I'd rather iron than brush up on my grammar. I'd rather be domestic. I am not that domestic. This is how much I hate GRAMMAR. But the judge from that contest is still in the back of my mind. "Once you get a better understanding of the English language..." Whatever, so here I am, learning with you.
Apparently when you write in the third person, I do, and your character recalls something they did in the past, you need the tense of the verb in the sentence to be PAST PERFECT. As soon as I heard that I cringed. VERB TENSES. This was the part of class where I'd raised my hand to go to the ladies room and check out my hair.
I had some eye opening crits when I started this whole writing thing and realized something. Somehow I mistook being PASSIVE for PAST PERFECT. I was GRAMMATICALLY INCORRECT.
I still struggle with PAST PERFECT as I write but at least I am conscious of it now. Grr, I hate grammar!
So, what I have been doing is READING. Not for pleasure but for research. I came across an excerpt in Domestic Affairs by Eileen Goudge. A great read BTW. Here PAST PERFECT made a little more sense to me. (Below this passage you will find a text book grammar lesson. YAWN but necessary.)
"Vaughn tried to recall how he'd felt at the time. He hadn't been just another happy horny teenaged boy looking to score, that much he knew. The truth was, he'd been in love with Abigail. He had been, secretly, for quite some time before he'd made his move."
Here is the best lesson on PAST PERFECT I found on the web. For me it was the easiest to understand. I will post other links at the end of this post. The lesson is below.
The Past Perfect tense is used to refer to a non-continuous action in the past, which was already completed by the time another action in the past took place. In the following examples, the verbs in the Past Perfect tense are underlined.
e.g. She had heard the news before I saw her.
I had finished my work by the time the clock struck twelve.
In the preceding examples, the verbs had heard and had finished are in the Past Perfect tense, and the verbs saw and struck are in the Simple Past. The use of the Past Perfect tense indicates that the actions of hearing the news and finishing the work were already completed by the time the actions expressed by the verbs in the Simple Past took place.
The Past Perfect tense is formed from the Simple Past of the auxiliary to have, followed by the past participle of the verb.
The Simple Past of to have is had. In spoken English, the auxiliary had is often contracted to 'd. For example, the Past Perfect of the verb to work is conjugated as follows:
Without Contractions With Contractions:
I had worked- I'd worked
you had worked -you'd worked
he had worked -he'd worked
she had worked -she'd worked
it had worked- it'd worked
we had worked- we'd worked
they had worked- they'd worked
The contraction it'd is less frequently used than the other contractions, since it is more difficult to pronounce.
Questions and negative statements
As is the case with other English tenses, questions and negative statements in the Past Perfect tense are formed using the auxiliary.

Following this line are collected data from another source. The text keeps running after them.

(** [WANTS_SUSPEND] is stored before the registration. *)
Lemma waits_inv_park s f c p :
  inv s -> cells s !! f = Some c -> at_point (code c) = Elsewhere -> at_point p = Committed ->
  waits (code c) = None -> waits p = None -> owned (code c) = [] -> owned p = [] -> (forall t pc, ~ owns p t pc) ->
  held p = held (code c) -> shape p -> inv (with_cell s f (park c p)).
Proof.
  intros HI Hf H1 H2 H3 H4 H5 H6 H7 H8 Hsh. destruct (park_ok at_point c p) as [P1 P2]; [by eapply i_cells|done|done|].
  assert (Htok : forall t, occ t (tokens (with_cell s f (park c p))) = occ t (tokens s)).
  { intros t. pose proof (occ_tokens_cell s f c (park c p) t Hf) as H. cbn [code park] in H. rewrite H5, H6 in H. lia. }
  pose proof (no_token s f c HI Hf H3) as H0. eapply waits_inv_update; try done.
  - rewrite Htok. lia.
  - cbn [code park]. rewrite H4. by intros [? ?].
  - intros t r Hr. left. by exists r.
  - by left.
  - intros t pc Ho. by destruct (H7 t pc).
  - intros e. cbn [with_cell slots]. rewrite <- (i_pool s HI e). pose proof (occ_pool_cell s f c (park c p) e Hf) as H.
    cbn [code park] in H. rewrite H8 in H. lia.
Qed.

(** The registration. *)
Lemma waits_inv_publish s s' f c p tgt r :
  inv s -> cells s !! f = Some c -> cells s' = <[f := set_code c p]> (cells s) -> freeq s' = freeq s ->
  length (slots s') = length (slots s) -> at_point (code c) = Committed -> waits (code c) = None ->
  at_point p = Committed -> waits p = Some tgt -> fits r tgt -> shape p -> (forall t pc, ~ owns p t pc) ->
  held p = held (code c) -> (forall t, occ t (tokens s') = occ t (tokens s) + if decide (f = t) then 1 else 0)%nat ->
  (forall t r', reg s' t r' -> reg s t r' \/ t = f /\ r' = r) -> inv s'.
Proof.
  intros HI Hf Hcs Hq Hlen H1 H2 H3 H4 Hfit Hsh Hown Hh Hocc Hreg.
  destruct (same_point_ok at_point c p) as (P1 & P2 & P3); [congruence|].
  pose proof (no_token s f c HI Hf H2) as H0. pose proof (i_fresh s HI f c Hf H1 H2) as Hu.
  eapply waits_inv_update; try done.
  - by apply P1, (i_cells s HI f).
  - cbn [code set_code]. congruence.
  - intros t Hne. rewrite Hocc, decide_False by done. lia.
  - rewrite Hocc, H0, decide_True by done. lia.
  - intros _ _. rewrite Hocc, decide_True by done. lia.
  - intros t r' Hr. destruct (Hreg t r' Hr) as [H|[-> ->]]; [left; by exists r'|right]. split; [done|]. exists tgt.
    split_and!; try done. by apply P2.
  - by left.
  - intros t pc Ho. by destruct (Hown t pc).
  - intros e. rewrite Hlen, <- (i_pool s HI e). unfold pool. rewrite Hq, Hcs, !occ_app.
    pose proof (occ_bind_insert e (fun c => held (code c)) (cells s) f c (set_code c p) Hf) as H. cbn [code set_code] in H.
    rewrite Hh in H. lia.
Qed.

(** An actor that waits for nothing moves; it may take or give back a
    [DirectEvent]. *)
Lemma waits_inv_client s f c p q :
  inv s -> cells s !! f = Some c -> at_point (code c) = Elsewhere -> at_point p = Elsewhere ->
  owned (code c) = [] -> (forall t pc, ~ owns p t pc) -> owned p = [] -> shape p ->
  (forall e, occ e q + occ e (held p) = occ e (freeq s) + occ e (held (code c)))%nat ->
  inv (with_cell (with_free s q) f (set_code c p)).
Proof.
  intros HI Hf H1 H2 H3 H4 H5 Hsh Hq.
  assert (Hno : forall p, at_point p = Elsewhere -> waits p = None).
  { intros p0. unfold at_point, waits. by destruct p0 as [[] k]; cbn; try done; destruct (kwaits k). }
  assert (Htok : forall t, occ t (tokens (with_cell (with_free s q) f (set_code c p))) = occ t (tokens s)).
  { intros t. pose proof (occ_tokens_cell (with_free s q) f c (set_code c p) t Hf) as H. cbn [code set_code] in H. rewrite H3, H5 in H.
    unfold tokens in *. cbn in *. lia. }
  pose proof (no_token s f c HI Hf (Hno _ H1)) as H0. eapply waits_inv_update; [exact HI|exact Hf|try done..].
  - apply cell_ok_set_code; [by eapply i_cells|by left|by left].
  - cbn [code set_code]. congruence.
  - rewrite Htok. lia.
  - cbn [code set_code]. rewrite (Hno p H2). by intros [? ?].
  - intros t r Hr. left. by exists r.
  - by left.
  - intros t pc Ho. by destruct (H4 t pc).
  - intros e. cbn [with_cell with_free slots]. rewrite <- (i_pool s HI e). specialize (Hq e).
    pose proof (occ_pool_cell (with_free s q) f c (set_code c p) e Hf) as H. cbn [code set_code] in H.
    unfold pool in *. cbn [with_free with_cell freeq cells] in *. rewrite !occ_app in *. lia.
Qed.

Lemma waits_inv_switch s f c t k :
  inv s -> cells s !! f = Some c -> code c = (Switch t, k) -> inv (with_cell s f (switch_out c (Parked t, KClient None))).
Proof.
  intros HI Hf Hc. assert (Hp : at_point (code c) = Committed) by by rewrite Hc.
  assert (Hk : k = KClient None) by (pose proof (i_shape s HI f c Hf) as H; rewrite Hc in H; by destruct k as [[]| | |]).
  subst k. destruct (switch_out_ok at_point c (Parked t, KClient None)) as (P1 & P2 & P3); [by eapply i_cells|done|done|].
  assert (Htok : forall t', occ t' (tokens (with_cell s f (switch_out c (Parked t, KClient None)))) = occ t' (tokens s)).
  { intros t'. pose proof (occ_tokens_cell s f c (switch_out c (Parked t, KClient None)) t' Hf) as H.
    rewrite Hc in H. cbn [code switch_out] in H. unfold owned in H. cbn [fst snd app kfibers] in H. lia. }
  eapply waits_inv_update; try done.
  - rewrite Htok. by apply i_once.
  - intros Hs Hu. rewrite Htok. apply (i_pub s HI f c Hf); [by rewrite Hc|]. eapply switch_out_needs; [by eapply (i_cells s HI)|done| |exact Hu]. done.
  - intros t' r Hr. left. by exists r.
  - right. cbn [code switch_out]. rewrite Hc. cbn. split; [done|]. split; [apply P2|done].
  - intros t' pc [Ho|[Ho _]]; [done|by apply not_elem_of_nil in Ho].
  - intros e. cbn [with_cell slots]. rewrite <- (i_pool s HI e). pose proof (occ_pool_cell s f c (switch_out c (Parked t, KClient None)) e Hf) as H.
    rewrite Hc in H. cbn [code switch_out] in H. unfold held in H. cbn [fst snd waits] in H. lia.
Qed.

(** A cell changes and its code does not. *)
Lemma waits_inv_same_code s f c c' :
  inv s -> cells s !! f = Some c -> cell_ok at_point c' -> code c' = code c ->
  (unsignaled at_point c -> unsignaled at_point c') ->
  (forall pc, resume_ok at_point pc c -> resume_ok at_point pc c') ->
  (needs_resume at_point c' -> needs_resume at_point c) -> inv (with_cell s f c').
Proof.
  intros HI Hf Hok Hcode Hu Hr Hu'.
  assert (Htok : forall t, occ t (tokens (with_cell s f c')) = occ t (tokens s)).
  { intros t. pose proof (occ_tokens_cell s f c c' t Hf) as H. rewrite Hcode in H. lia. }
  eapply waits_inv_update; try done.
  - rewrite Hcode. by eapply i_shape.
  - rewrite Hcode. intros H1 H2. by apply Hu, (i_fresh s HI f).
  - rewrite Htok. by apply i_once.
  - rewrite Hcode, Htok. intros Hs H. apply (i_pub s HI f c); auto.
  - intros t r Hreg. left. by exists r.
  - right. rewrite Hcode. auto.
  - rewrite Hcode. auto.
  - intros e. cbn [with_cell slots]. rewrite <- (i_pool s HI e). pose proof (occ_pool_cell s f c c' e Hf) as H.
    rewrite Hcode in H. lia.
Qed.

Lemma waits_inv_worker s f c c' : inv s -> cells s !! f = Some c -> worker_step c = Some c' -> inv (with_cell s f c').
Proof.
  intros HI Hf Hs. pose proof (i_cells s HI f c Hf) as Hok.
  destruct (worker_step_ok at_point c c') as (H1 & H2 & H3 & H4 & H5); [done|done|].
  eapply waits_inv_same_code; try done. by eapply worker_step_needs.
Qed.

Lemma parked_code p : at_point p = Inside -> exists t k, p = (Parked t, k).
Proof.
  destruct p as [[] k]; unfold at_point; cbn; try done; try (destruct (kwaits k); done). eauto.
Qed.

Lemma waits_inv_dispatch s f c c' : inv s -> cells s !! f = Some c -> dispatch wake c = Some c' -> inv (with_cell s f c').
Proof.
  intros HI Hf Hs. pose proof (i_cells s HI f c Hf) as Hok.
  destruct (dispatch_ok at_point wake c c') as (H1 & H2 & H3 & H4 & H5); [done|done|].
  destruct (parked_code _ H1) as (t & k & Hc).
  assert (Hk : k = KClient None) by (pose proof (i_shape s HI f c Hf) as H; rewrite Hc in H; by destruct k as [[]| | |]).
  subst k. assert (Hw : code c' = match t with TSlot e _ => (DRelease e, KClient None) | TEvent _ => (Client, KClient None) end).
  { rewrite H2, Hc. cbn. by destruct t. }
  assert (Hno : occ f (tokens s) = 0%nat).
  { destruct (decide (occ f (tokens s) = 0%nat)) as [|Hne]; [done|exfalso].
    destruct (waits_occ_tokens s f) as [[r Hr]|(g & d & pc & Hg & Ho)]; [lia| |].
    - destruct (i_reg s HI f r Hr) as (c0 & tgt & ? & _ & _ & ?). by simplify_eq.
    - destruct (i_own s HI g d f pc Hg Ho) as (c0 & ? & _ & ?). simplify_eq. by apply (H4 pc). }
  assert (Hplain : waits (code c') = None /\ owned (code c') = [] /\ at_point (code c') = Elsewhere /\ shape (code c') /\
    (forall e, occ e (held (code c')) = occ e (held (code c))) /\ forall t pc, ~ owns (code c') t pc).
  { rewrite Hw, Hc. destruct t as [x|e og]; split_and!; try done; intros t pc [?|[?%not_elem_of_nil _]]; done. }
  destruct Hplain as (W1 & W2 & W3 & W4 & W5 & W6).
  assert (Htok : forall t', occ t' (tokens (with_cell s f c')) = occ t' (tokens s)).
  { intros t'. pose proof (occ_tokens_cell s f c c' t' Hf) as H. rewrite W2, Hc in H. unfold owned in H.
    cbn [fst snd app kfibers] in H. lia. }
  eapply waits_inv_update; try done.
  - apply H5. rewrite <- H2. by left.
  - by rewrite W3.
  - rewrite Htok. lia.
  - rewrite W1. by intros [? ?].
  - intros t' r Hreg. left. by exists r.
  - by left.
  - intros t' pc Ho. by destruct (W6 t' pc).
  - intros e. cbn [with_cell slots]. rewrite <- (i_pool s HI e). pose proof (occ_pool_cell s f c c' e Hf) as H.
    rewrite W5 in H. lia.
Qed.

Questions are formed by placing the auxiliary before the subject. For example:
Affirmative Statement Question
I had worked. Had I worked?
They had worked. Had they worked?
Negative statements are formed by placing the word not after the auxiliary. For example:
Affirmative Statement Negative Statement
I had worked. I had not worked.
They had worked. They had not worked.
In spoken English (erm Dialogue for us), the following contraction is often used:
Without Contraction With Contraction
had not hadn't
Negative questions are formed by placing the auxiliary before the subject, and the word not after the subject. However, when contractions are used, the contracted form of not follows immediately after the auxiliary. For example:
Without Contraction With Contraction
Had I not worked? Hadn't I worked?
Had they not worked? Hadn't they worked?
Tag questions are formed using the auxiliary. In the following examples, the negative tag questions are underlined. Contractions are usually used in negative tag questions.
Affirmative Statement Affirmative Statement with Tag Question
I had worked. I had worked, hadn't I?
They had worked. They had worked, hadn't they?
The Past Perfect Continuous tense is used to refer to a continuous, ongoing action in the past which was already completed by the time another action in the past took place. In the following examples, the verbs in the Past Perfect Continuous tense are underlined.
e.g. I had been waiting for two months by the time I received the reply.
He had been thinking about his friends shortly before they called.
In the preceding examples, the verbs had been waiting and had been thinking are in the Past Perfect Continuous tense, and the verbs received and called are in the Simple Past. The use of the Past Perfect Continuous tense indicates that the actions of waiting and thinking were continuous, and were completed by the time the actions expressed by the verbs in the Simple Past took place.
\OKAY, I am confused but no longer so lost, if that makes sense. YOU GRAMMAR GURUS OUT THERE, PLEASE CHIME IN. I NEED YOU. Eh-hem. Especially, if all this is wrong!